DDR2 memory is cheap and faster than a speedy 68040 can really take advantage of. When I looked at this, I thought one could probably get the whole thing, along with an integrated DDR2 memory controller onto a Xilinx Spartan 3 or 3A chip. The necessary chip would be BGA and require special soldering. The cost, depending on the size of FPGA really needed ranges from $50 to about $100. At the time I was sizing for a 68030 replacement, but the 68040 shouldn't require more IO, just more logic slices.

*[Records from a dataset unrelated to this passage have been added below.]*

(** The caller looked at the word, or learned the answer. *)
Lemma sender_quiet ph ps k p p' rx sh tk h :
  oneshot_inv ph ps rx sh tk h → ps !! k = Some p → same_weights p p' → (∀ v, p' ≠ S_publish v) →
  (ph = 0 → closing ps → closing (<[k:=p']> ps)) → (ph = 2 → gone rx = true → reclaiming ps rx → reclaiming (<[k:=p']> ps) rx) →
  oneshot_inv ph (<[k:=p']> ps) rx sh tk h.
Proof.
  intros Hi Hk (E1&E2&E3&E4&E5&E6&E7) Hp Hcl Hre. apply (sender_inv ph ph ps k p p' rx sh sh tk tk h h Hi Hk); rewrite ?E1, ?E2, ?E3, ?E4, ?E5; try lia; try done;
    rewrite ?Z.sub_add; try apply Hi; try done.
  - intros v ->. by destruct (Hp v).
  - intros H0 H1. apply Hcl; [done|]. apply (oi_empty _ _ _ _ _ _ Hi); [done|]. lia.
  - intros H0 Hg H1. apply Hre; [done|done|]. apply (oi_leak _ _ _ _ _ _ Hi); [done|done|]. lia.
  - intros _ _. by apply (good_kept _ _ _ _ p); auto.
Qed.

(** [p] steps, and keeps the invariant. *)
Definition sender_goes weak ph ps k p rx sh tk h : Prop :=
  ∃ p' sh' tk' e ph', sender_step weak p sh tk = Some (p', sh', tk', e) ∧ oneshot_inv ph' (<[k:=p']> ps) rx sh' tk' (record e h).

Section Steps.
Context weak ph ps k rx sh tk h.
Context (Hi : oneshot_inv (T:=T) ph ps rx sh tk h).

Lemma ph_range : 0 ≤ ph < 8.
Proof using Hi. pose proof (oi_ph _ _ _ _ _ _ Hi). lia. Qed.

Lemma senders_range : 0 ≤ total holds ps < 2 ^ 60.
Proof using Hi. pose proof (total_ranges ps) as (?&?&?&?&?&?). pose proof (oi_small _ _ _ _ _ _ Hi). lia. Qed.

Lemma state_phase : phase (state sh) = ph.
Proof using Hi. rewrite (oi_word _ _ _ _ _ _ Hi). apply phase_word, ph_range. Qed.

Lemma state_dropped : rx_dropped (state sh) = gone rx.
Proof using Hi. rewrite (oi_word _ _ _ _ _ _ Hi). apply rx_dropped_word, ph_range. Qed.

Lemma state_count : sender_count (state sh) = total holds ps.
Proof using Hi. rewrite (oi_word _ _ _ _ _ _ Hi). apply sender_count_word, ph_range. Qed.

(** A successful exchange writes another phase. *)
Lemma cas_phase cur ph' : cas weak cur sh = true → 0 ≤ ph' < 8 → cur = state sh ∧ with_phase cur ph' = word (total holds ps) (gone rx) ph'.
Proof using Hi.
  unfold cas. intros [_ Ec]%andb_prop Hp. apply Z.eqb_eq in Ec as <-. split; [done|]. rewrite (oi_word _ _ _ _ _ _ Hi).
  apply with_phase_word; [apply senders_range|apply ph_range|done].
Qed.

(** The value in the slot when nothing was delivered yet. *)
Lemma slot_history : 0 < filled sh → total pubs ps = 0 → ∃ v, value_slot sh = Some v ∧ sent h = got h ++ dropped h ++ [v].
Proof using Hi.
  intros Hf Hp. pose proof (oi_hist _ _ _ _ _ _ Hi) as Hh. rewrite Hp in Hh. unfold filled in Hf. destruct (value_slot sh) as [v|]; [by exists v|lia].
Qed.

Lemma S_send_goes v : ps !! k = Some (S_send v) → sender_goes weak ph ps k (S_send v) rx sh tk h.
Proof using Hi. intros Hk. do 5 eexists. split; [done|]. apply (sender_quiet _ _ _ _ _ _ _ _ _ Hi Hk); try done; intros _; first [by apply (closing_kept _ _ _ _ Hk)|intros _; by apply (reclaiming_kept _ _ _ _ _ Hk)]. Qed.

Lemma S_loop_goes v cur : ps !! k = Some (S_loop v cur) → sender_goes weak ph ps k (S_loop v cur) rx sh tk h.
Proof using Hi.
  intros Hk. unfold sender_goes. cbn [sender_step send_step].
  assert (Hq : ∀ p', same_weights (S_loop v cur) p' → (∀ v, p' ≠ S_publish v) → oneshot_inv ph (<[k:=p']> ps) rx sh tk h).
  { intros p' Hw Hp. apply (sender_quiet _ _ _ _ _ _ _ _ _ Hi Hk); try done; intros _; first [by apply (closing_kept _ _ _ _ Hk)|intros _; by apply (reclaiming_kept _ _ _ _ _ Hk)]. }
  destruct (rx_dropped cur) eqn:Er; [do 5 eexists; split; [done|]; by apply Hq|].
  destruct (Z.eqb_spec (phase cur) STATE_EMPTY) as [Ep|]; [|do 5 eexists; split; [done|]; by apply Hq].
  cbn [negb]. destruct (cas weak cur sh) eqn:Ec; [|do 5 eexists; split; [done|]; by apply Hq].
  destruct (cas_phase cur STATE_WRITING Ec ltac:(done)) as [-> Ew]. rewrite state_phase in Ep. rewrite Ew. do 4 eexists. exists 1. split; [done|].
  pose proof (oi_writer _ _ _ _ _ _ Hi) as W. pose proof (oi_taker _ _ _ _ _ _ Hi) as Tk. pose proof (oi_slot _ _ _ _ _ _ Hi) as Sl. pose proof (oi_sent _ _ _ _ _ _ Hi) as Se.
  unfold STATE_EMPTY in Ep. subst ph. pose proof (total_ranges ps) as (?&?&?&?&?&?). pose proof (rx_takes_range rx).
  assert (0 < total holds ps) by (pose proof (total_elem holds ps k _ ltac:(intros q; destruct (holds_range q) as (?&?&?&?&?&?); lia) Hk); simpl in *; lia).
  apply (sender_inv 0 1 ps k _ _ rx sh _ tk tk h h Hi Hk); os_lia.
  - f_equal. lia.
  - rewrite !Z.sub_0_r, Z.add_0_r. apply Hi.
  - intros _ He Hg. eapply good_kept; [exact Hk|done|done|by right; left|exact Hg].
Qed.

I'm a little uncertain of my estimates, because I'm not certain how to translate the transistors in a 68030 or 68040 into number of gates or logic slices needed in an FPGA. I suspect that the FPGA ends up needing a lot more than the equivalent number of transistors...maybe make it a 40 or 50MHz '040, build 128 or 256 megs of RAM directly onto the board, one or two SD or CF slots for mass storage, and either build on a newer GPU or figure out how to add a whole raftload of V-RAM to the existing one, so we can just use it with regular LCD monitors.
It would cost a lot and it'll never happen, but I can dream, right?
Anyway, the point is, with the DDR2 interface, you would just use that for VRAM too. A 1GB laptop form factor DIMM is about $12. Allocate 256MB or even 512MB of it for system RAM, and there's still plenty left over for video memory.